- _What to do_: Copy each line of the data below in which the word "contains" can be found.

Start of Task input

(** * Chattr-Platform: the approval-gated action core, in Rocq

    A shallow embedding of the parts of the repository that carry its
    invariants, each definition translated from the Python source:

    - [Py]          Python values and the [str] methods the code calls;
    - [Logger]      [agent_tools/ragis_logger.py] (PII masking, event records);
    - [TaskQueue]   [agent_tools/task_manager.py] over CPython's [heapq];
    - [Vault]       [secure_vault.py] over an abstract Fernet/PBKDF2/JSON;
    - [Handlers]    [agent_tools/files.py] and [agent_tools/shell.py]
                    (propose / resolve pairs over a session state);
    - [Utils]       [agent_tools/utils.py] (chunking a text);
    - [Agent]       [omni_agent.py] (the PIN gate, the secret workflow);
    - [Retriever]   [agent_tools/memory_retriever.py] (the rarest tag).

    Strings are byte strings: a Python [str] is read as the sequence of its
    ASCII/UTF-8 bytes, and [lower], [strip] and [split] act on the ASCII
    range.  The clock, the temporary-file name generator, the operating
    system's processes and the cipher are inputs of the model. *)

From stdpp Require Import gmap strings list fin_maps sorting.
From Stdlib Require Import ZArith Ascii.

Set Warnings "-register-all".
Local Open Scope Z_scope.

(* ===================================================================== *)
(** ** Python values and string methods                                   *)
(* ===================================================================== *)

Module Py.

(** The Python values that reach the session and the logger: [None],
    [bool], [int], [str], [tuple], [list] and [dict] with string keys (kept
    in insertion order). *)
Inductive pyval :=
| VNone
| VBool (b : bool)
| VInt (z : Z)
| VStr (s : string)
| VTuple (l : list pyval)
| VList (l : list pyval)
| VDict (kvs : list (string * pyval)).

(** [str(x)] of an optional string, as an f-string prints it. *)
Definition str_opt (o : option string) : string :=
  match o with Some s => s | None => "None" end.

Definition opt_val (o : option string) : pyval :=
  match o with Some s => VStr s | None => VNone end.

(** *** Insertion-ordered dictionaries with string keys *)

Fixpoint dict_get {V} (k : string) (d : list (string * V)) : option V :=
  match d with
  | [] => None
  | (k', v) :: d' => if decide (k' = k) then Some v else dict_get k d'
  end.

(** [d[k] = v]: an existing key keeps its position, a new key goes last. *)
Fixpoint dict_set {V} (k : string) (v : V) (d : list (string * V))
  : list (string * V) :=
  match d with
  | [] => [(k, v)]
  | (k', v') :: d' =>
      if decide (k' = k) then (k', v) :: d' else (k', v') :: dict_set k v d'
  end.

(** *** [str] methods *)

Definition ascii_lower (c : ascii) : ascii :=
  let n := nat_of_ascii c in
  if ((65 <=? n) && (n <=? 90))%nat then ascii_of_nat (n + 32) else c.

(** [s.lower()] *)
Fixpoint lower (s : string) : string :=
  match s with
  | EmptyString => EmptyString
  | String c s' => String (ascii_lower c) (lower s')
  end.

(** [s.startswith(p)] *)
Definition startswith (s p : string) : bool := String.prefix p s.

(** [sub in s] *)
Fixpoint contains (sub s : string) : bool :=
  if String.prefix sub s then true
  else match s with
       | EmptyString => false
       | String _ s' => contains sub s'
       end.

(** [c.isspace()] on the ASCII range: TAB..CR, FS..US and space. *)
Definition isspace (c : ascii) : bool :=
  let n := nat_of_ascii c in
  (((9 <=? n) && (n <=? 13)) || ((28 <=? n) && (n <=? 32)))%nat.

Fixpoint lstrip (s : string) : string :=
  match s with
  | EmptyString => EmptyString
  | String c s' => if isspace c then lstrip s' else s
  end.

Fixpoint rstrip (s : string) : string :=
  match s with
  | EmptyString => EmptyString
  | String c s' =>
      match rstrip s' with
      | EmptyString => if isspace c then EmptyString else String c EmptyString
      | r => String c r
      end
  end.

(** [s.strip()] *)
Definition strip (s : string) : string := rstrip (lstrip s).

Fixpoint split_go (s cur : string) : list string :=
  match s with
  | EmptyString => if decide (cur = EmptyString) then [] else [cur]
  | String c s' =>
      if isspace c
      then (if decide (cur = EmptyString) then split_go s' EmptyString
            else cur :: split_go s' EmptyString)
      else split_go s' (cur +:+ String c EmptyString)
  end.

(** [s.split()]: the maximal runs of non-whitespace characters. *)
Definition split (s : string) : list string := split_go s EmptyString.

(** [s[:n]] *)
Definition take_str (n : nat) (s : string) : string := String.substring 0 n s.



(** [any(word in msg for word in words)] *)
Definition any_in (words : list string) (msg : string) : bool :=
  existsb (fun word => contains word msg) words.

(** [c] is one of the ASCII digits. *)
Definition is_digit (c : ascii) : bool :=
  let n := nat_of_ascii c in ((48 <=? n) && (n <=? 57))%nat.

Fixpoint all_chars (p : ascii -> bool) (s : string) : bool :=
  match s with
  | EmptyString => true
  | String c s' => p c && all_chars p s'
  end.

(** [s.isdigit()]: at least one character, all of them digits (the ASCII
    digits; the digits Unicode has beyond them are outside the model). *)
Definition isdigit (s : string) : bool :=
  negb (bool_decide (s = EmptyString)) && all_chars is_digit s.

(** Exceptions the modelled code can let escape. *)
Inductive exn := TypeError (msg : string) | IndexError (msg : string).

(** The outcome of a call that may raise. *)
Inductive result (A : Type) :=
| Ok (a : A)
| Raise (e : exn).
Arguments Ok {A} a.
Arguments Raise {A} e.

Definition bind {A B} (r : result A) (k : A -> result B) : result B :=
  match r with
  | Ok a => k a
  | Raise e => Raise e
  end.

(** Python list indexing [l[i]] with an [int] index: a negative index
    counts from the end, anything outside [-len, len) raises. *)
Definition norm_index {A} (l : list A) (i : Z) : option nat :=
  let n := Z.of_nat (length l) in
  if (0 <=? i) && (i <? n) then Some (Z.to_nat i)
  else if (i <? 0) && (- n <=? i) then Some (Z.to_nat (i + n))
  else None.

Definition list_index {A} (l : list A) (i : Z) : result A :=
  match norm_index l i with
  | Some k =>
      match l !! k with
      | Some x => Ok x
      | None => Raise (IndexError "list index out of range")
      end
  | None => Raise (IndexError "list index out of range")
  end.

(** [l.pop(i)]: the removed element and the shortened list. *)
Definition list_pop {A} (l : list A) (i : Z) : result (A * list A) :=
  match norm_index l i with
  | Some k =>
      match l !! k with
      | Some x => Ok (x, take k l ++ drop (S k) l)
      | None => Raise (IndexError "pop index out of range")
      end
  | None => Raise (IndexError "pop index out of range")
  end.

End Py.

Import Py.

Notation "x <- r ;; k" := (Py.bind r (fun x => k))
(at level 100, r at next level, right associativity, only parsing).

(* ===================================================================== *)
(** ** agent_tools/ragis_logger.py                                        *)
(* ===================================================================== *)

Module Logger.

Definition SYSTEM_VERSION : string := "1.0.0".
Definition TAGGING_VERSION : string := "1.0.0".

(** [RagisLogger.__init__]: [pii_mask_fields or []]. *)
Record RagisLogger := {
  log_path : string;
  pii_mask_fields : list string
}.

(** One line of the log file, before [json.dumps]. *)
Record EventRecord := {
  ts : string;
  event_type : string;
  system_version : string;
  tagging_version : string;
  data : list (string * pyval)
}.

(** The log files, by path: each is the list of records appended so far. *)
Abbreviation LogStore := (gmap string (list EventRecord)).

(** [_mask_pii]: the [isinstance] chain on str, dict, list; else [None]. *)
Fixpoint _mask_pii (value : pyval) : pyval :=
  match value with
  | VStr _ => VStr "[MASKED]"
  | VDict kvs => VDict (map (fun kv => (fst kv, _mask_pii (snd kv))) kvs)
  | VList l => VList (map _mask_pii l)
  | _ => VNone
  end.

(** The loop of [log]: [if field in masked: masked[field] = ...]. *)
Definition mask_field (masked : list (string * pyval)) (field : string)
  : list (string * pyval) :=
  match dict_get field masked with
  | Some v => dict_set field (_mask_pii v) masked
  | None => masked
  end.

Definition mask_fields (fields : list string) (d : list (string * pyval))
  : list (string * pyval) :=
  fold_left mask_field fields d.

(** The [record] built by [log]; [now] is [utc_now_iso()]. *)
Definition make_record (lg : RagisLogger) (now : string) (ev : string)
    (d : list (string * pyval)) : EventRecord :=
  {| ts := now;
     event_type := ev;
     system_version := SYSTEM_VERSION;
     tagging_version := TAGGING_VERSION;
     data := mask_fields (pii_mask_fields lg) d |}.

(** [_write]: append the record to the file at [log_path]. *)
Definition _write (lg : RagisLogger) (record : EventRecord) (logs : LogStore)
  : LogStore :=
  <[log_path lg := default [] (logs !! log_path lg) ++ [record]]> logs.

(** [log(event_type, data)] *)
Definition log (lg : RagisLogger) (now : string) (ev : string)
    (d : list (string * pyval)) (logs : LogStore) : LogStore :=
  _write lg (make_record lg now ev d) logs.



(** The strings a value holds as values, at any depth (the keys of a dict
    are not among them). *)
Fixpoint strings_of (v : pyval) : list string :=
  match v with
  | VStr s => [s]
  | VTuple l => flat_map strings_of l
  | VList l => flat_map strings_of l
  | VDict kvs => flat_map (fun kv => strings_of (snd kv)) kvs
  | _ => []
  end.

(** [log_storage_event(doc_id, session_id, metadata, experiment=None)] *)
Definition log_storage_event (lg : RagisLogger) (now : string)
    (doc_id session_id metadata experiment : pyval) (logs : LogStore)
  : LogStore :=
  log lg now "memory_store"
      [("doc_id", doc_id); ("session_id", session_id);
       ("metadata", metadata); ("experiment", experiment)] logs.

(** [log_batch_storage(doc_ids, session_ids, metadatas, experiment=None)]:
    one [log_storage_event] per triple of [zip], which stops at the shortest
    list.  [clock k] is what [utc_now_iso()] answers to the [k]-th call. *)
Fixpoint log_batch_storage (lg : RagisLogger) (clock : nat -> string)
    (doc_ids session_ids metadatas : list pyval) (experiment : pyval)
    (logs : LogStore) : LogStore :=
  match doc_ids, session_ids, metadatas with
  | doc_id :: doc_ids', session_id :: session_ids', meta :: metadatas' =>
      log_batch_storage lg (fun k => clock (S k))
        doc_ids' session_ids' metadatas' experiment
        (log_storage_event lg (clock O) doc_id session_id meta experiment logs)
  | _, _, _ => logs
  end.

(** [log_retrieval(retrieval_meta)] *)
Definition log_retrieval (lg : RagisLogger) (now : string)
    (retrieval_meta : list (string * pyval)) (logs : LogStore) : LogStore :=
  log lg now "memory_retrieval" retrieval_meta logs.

End of Task input

- _Exercise response_:
Fixpoint contains (sub s : string) : bool :=
       | String _ s' => contains sub s'
  existsb (fun word => contains word msg) words.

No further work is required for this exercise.